Although I applaud Inquirer writer Ellen Dunkel for the concept of the story (if it was her concept to begin with), the actual execution and presentation was lacking. Firstly, where was the research? Dunkel could have given us more information about Michaela DePrince’s roots in Sierra Leone or about the elite Rock School here in Philadelphia. Perhaps Dunkel should have written less about DePrince’s adoptive family structure and more about the ballerina’s dreams. The writing lacks a certain spice, as if the writer was not particularly enthralled by the subject matter. With such a visual subject as ballet combined with the emotional images one could conjure up of a war-torn Sierra Leone, I think Dunkel had more than enough meat to work with.

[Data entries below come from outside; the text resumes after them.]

(* ===== verification/NodeExample.v ===== *)
(** * Native actions and contracts run on concrete tables

    A new chain, on which accounts are created, one gets code and a link; then a
    transaction of a native action and a contract that stores a row, notifies an account
    and sends an inline action with that account's authority, and one in which
    [reducepolicy] takes RAM back.  The theorems on native actions, action execution and
    billing are applied to them. *)

From S2P Require Import Prelude Exceptions Types Name Chainbase ObjectIndex IteratorCache Accumulators Authority Assets.
From S2P Require Import AuthorityChecker AuthorizationManager ResourceLimits ContractTables ContractTableProps.
From S2P Require Import ContractTableTheorems ContractTableSpecs AccessLists TransactionContext TransactionContextProps.
From S2P Require Import ActionExecution ActionExecutionProps ActionTraces TableCalls NativeActions NativeCode.
From S2P Require Import NativeAccounts NativeActionProps NativeReachable Packing ChainPacking ChainConfig Privileged.
From S2P Require Import Deferred HostCalls ReducePolicy NodeWorld TransactionRam.

Module NodeExample.

Local Abbreviation example_state := (@native_state (obj_table tid_conflict) (obj_table kv_conflict) (obj_table ix_conflict)
  (gmap Z permission_object) (gmap Z Z) (gmap (Z * Z * Z) Z) (gmap digest generated_transaction)
  (gmap Z account_object) (gmap Z account_metadata_object) (gmap (digest * Z * Z) code_object)
  (gmap (bool * Z) resource_limits_object) (gmap Z resource_usage_object)).
Local Abbreviation example_world := (@node_world (obj_table tid_conflict) (obj_table kv_conflict) (obj_table ix_conflict)
  (gmap Z permission_object) (gmap Z Z) (gmap (Z * Z * Z) Z) (gmap digest generated_transaction)
  (gmap Z account_object) (gmap Z account_metadata_object) (gmap (digest * Z * Z) code_object)
  (gmap (bool * Z) resource_limits_object) (gmap Z resource_usage_object)).

Definition alice : Z := AuthWitness.alice.
Definition key_auth : authority := AuthWitness.key_auth AuthWitness.k1.
Definition bob : Z := Eval vm_compute in n_ "bob".
Definition transfer_name : Z := Eval vm_compute in n_ "transfer".

(** Bob lets the code of Alice act for his active permission. *)
Definition bob_active : authority := mk_authority 1 [] [mk_plw (mk_level alice code_permission_name) 1] [].

(** One payload of each kind, and the accounts by number. *)
Definition payload {A} (a : A) (data : list Z) : res A := if bool_decide (data = []) then Ok a else Throw fc_std_exception_wrapper.
Definition new_account (data : list Z) : res newaccount :=
  match data with
  | [] => Ok (mk_newaccount sysio_name alice key_auth key_auth)
  | [1] => Ok (mk_newaccount sysio_name bob key_auth bob_active)
  | [2] => Ok (mk_newaccount sysio_name roa_name key_auth key_auth)
  | _ => Throw fc_std_exception_wrapper
  end.
Definition codec0 : native_codec := mk_native_codec
  (mk_codec (payload (mk_updateauth alice transfer_name active_name key_auth)) (payload (mk_deleteauth alice transfer_name))
     (payload (mk_linkauth alice sysio_name transfer_name active_name)) (payload (mk_unlinkauth alice sysio_name transfer_name))
     (payload (mk_canceldelay (mk_level alice active_name) digest_zero)))
  new_account (payload (mk_setcode alice 0 0 [1; 2; 3]))
  (payload (mk_setabi alice [9; 9])).

Definition sha (b : list Z) : digest := mk_digest 1 (foldr (fun x acc => x + 257 * acc) 0 b) 0 0.
Definition nenv : native_env :=
  mk_native_env AuthWitness.env codec0 false false (mk_lists [] [] [] [] [] []) 10 true false (fun _ => Ok tt) sha (fun _ => 34).

Lemma laws : native_laws nenv.
Proof.
  split; cbn; try (intros d x; unfold payload; case_bool_decide; [intros [= <-]; vm_compute; done|done]); try done.
  intros d x. unfold new_account. repeat case_match; try done; intros [= <-]; vm_compute; done.
Qed.

Definition or_else {A} (m : res A) (d : A) : A := match m with Ok a => a | Throw _ => d end.
Lemma or_else_ok {A} (m : res A) d : is_ok m = true -> m = Ok (or_else m d).
Proof. by destruct m. Qed.

Definition new_chain : res example_state := initialize_accounts nenv 1000 [5] AuthWitness.k1 ContractTableExample.s0.
Definition genesis : example_state :=
  or_else new_chain (mk_native ∅ ∅ ∅ AuthWitness.d3 ResourceLimits.initialize_database ContractTableExample.s0).

Lemma genesis_ok : new_chain = Ok genesis.
Proof. apply or_else_ok. vm_compute. reflexivity. Qed.

Definition sysio_action (name actor0 : Z) : action := mk_action sysio_name name [mk_level actor0 active_name] [].
Definition info (a : action) : context_info := mk_info sysio_name a true false true false.

Definition run (h : native_action) (name actor0 : Z) (s : example_state) : example_state :=
  or_else (apply_native nenv h (info (sysio_action name actor0)) s) genesis.

Definition with_alice : example_state := run na_newaccount newaccount_name sysio_name genesis.
Definition with_code : example_state := run na_setcode setcode_action alice with_alice.
Definition with_link : example_state := run na_linkauth linkauth_name alice with_code.

Lemma with_alice_ok : apply_native nenv na_newaccount (info (sysio_action newaccount_name sysio_name)) genesis = Ok with_alice.
Proof. apply or_else_ok. vm_compute. reflexivity. Qed.
Lemma with_code_ok : apply_native nenv na_setcode (info (sysio_action setcode_action alice)) with_alice = Ok with_code.
Proof. apply or_else_ok. vm_compute. reflexivity. Qed.
Lemma with_link_ok : apply_native nenv na_linkauth (info (sysio_action linkauth_name alice)) with_code = Ok with_link.
Proof. apply or_else_ok. vm_compute. reflexivity. Qed.

#[local] Opaque genesis with_alice with_code with_link.

Lemma no_codes : ns_codes with_alice = ∅.
Proof. apply map_empty. intros k. revert k. apply map_empty. vm_compute. reflexivity. Qed.

Lemma no_collision_alice : no_collision nenv [1; 2; 3] with_alice.
Proof. intros k o Hk. cbn in Hk. rewrite no_codes in Hk. exact (False_ind _ (lookup_empty_Some _ _ Hk)). Qed.

Lemma with_code_fits h a : action_fits nenv h (info a) with_alice.
Proof.
  intros _ x. cbn. unfold payload. destruct (bool_decide _); intros E; [|discriminate E].
  injection E as <-. apply no_collision_alice.
Qed.

Lemma fits_other (h : native_action) (c : context_info) (s : example_state) : h <> na_setcode -> action_fits nenv h c s.
Proof. intros Hh E. destruct (Hh E). Qed.

Lemma genesis_wf : native_wf nenv genesis.
Proof. exact (initialize_accounts_wf nenv _ [5] _ _ _ laws eq_refl genesis_ok). Qed.
Lemma with_alice_wf : native_wf nenv with_alice.
Proof. exact (proj1 (apply_native_steps nenv na_newaccount _ _ _ laws genesis_wf (fits_other na_newaccount _ _ ltac:(discriminate)) with_alice_ok)). Qed.
Lemma with_code_wf : native_wf nenv with_code.
Proof. exact (proj1 (apply_native_steps nenv na_setcode _ _ _ laws with_alice_wf (with_code_fits _ _) with_code_ok)). Qed.

Lemma native_reachable_wf_witness : native_reachable nenv with_link /\ native_wf nenv with_link.
Proof.
  assert (native_reachable nenv with_link) as Hr.
  { eapply (nr_action nenv nenv na_linkauth); [reflexivity|reflexivity|exact laws| |by apply fits_other|exact with_link_ok].
    eapply (nr_action nenv nenv na_setcode); [reflexivity|reflexivity|exact laws| |apply with_code_fits|exact with_code_ok].
    eapply (nr_action nenv nenv na_newaccount); [reflexivity|reflexivity|exact laws| |by apply fits_other|exact with_alice_ok].
    by eapply (nr_genesis nenv nenv _ [5]); [reflexivity|reflexivity|exact laws|reflexivity|exact genesis_ok]. }
  split; [exact Hr|]. exact (native_reachable_wf nenv with_link Hr).
Defined.

Lemma native_action_ram_witness :
  total_ram_usage (ns_tables with_code) - total_ram_usage (ns_tables with_alice) = 30 /\
  native_bill (fun _ => 34) with_code - native_bill (fun _ => 34) with_alice = 30.
Proof.
  pose proof (native_action_ram nenv na_setcode _ _ _ laws with_alice_wf (with_code_fits _ _) with_code_ok) as [E _].
  assert (total_ram_usage (ns_tables with_code) - total_ram_usage (ns_tables with_alice) = 30) as E' by (vm_compute; reflexivity).
  split; [exact E'|]. rewrite E' in E. symmetry. exact E.
Defined.

Lemma setcode_stores_code_witness :
  exists m', idx_view (ns_metadata with_code) !! alice = Some m' /\
    exists o, idx_view (ns_codes with_code) !! key_of m' = Some o /\ code o = [1; 2; 3].
Proof.
  assert (setcode_body nenv (info (sysio_action setcode_action alice)) (mk_setcode alice 0 0 [1; 2; 3]) with_alice = Ok with_code)
    as Hs by exact with_code_ok.
  destruct (setcode_stores_code nenv _ (mk_setcode alice 0 0 [1; 2; 3]) _ _ laws with_alice_wf eq_refl no_collision_alice Hs)
    as (m & m' & _ & Em & _ & Hc & _).
  exists m'. split; [rewrite Em; apply lookup_insert_eq|]. exact (proj2 Hc).
Defined.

Yet, even worse than the content was the style in which she wrote the piece. Dunkel began the story with a nice opening paragraph, but after the fluffy introductory paragraph it was all down hill. Dunkel was quote happy. She also often used pieces of quotes instead of paraphrasing material. Worse yet, the quotes she chose were disappointingly dull. When quotes are not artfully inserted in a story and instead haphazardly placed, the piece becomes choppy. Without flow and active verbs, the reader feels little motivation to continue. I chose to continue to read the piece in its entirety because I love dance and I wanted to give Dunkel a fair shake. I doubt most readers would schlep through the entire article.
- Julie Gargotta
There’s been something bothering me the past couple of weeks. On Wednesday, it was on page 5 of the Daily News. It’s called “At A Glance,” and it’s sponsored by TD Bank: “The Most Convenient Way To Get Your News Presented By America’s Most Convenient Bank.” There’s a TD Bank logo at the top, and a banner ad at the bottom. There are five small stories on the page, 2-3 sentences each, about a shooting, a bank robbery, the gubernatorial race, and some other local news. The stories are attributed to “Staff and Wire Reports.” They’re placed under sub-headings which are highlighted in TD Bank green.
We all understand the need for advertising dollars. And if the Daily News can sell a full-page ad to TD Bank, good for them. But there needs to be a line between advertising and editorial content. We already have stadiums, concert halls and all sorts of events sponsored by banks.
The Daily News should show some restraint. If a bank approaches you and offers to sponsor a page of your news, you should offer them a full-page ad, in which they can describe what it is that they actually do. A page like this just gives the impression that everyday life is made possible by corporate sponsors. I’m not sure if other papers are doing similar ad/news combinations, but this is a slippery slope. Despite its reputation as a sometimes sensationalistic tabloid, the Daily News is still one of the most reputable papers in the city. Its editors should understand that blurring the line between advertising and original content will only weaken the public’s already shaky trust in the media. A HOWL! for all involved.
– Jared Brey
(editor’s note: The Inquirer has a similar sponsored page of news in brief).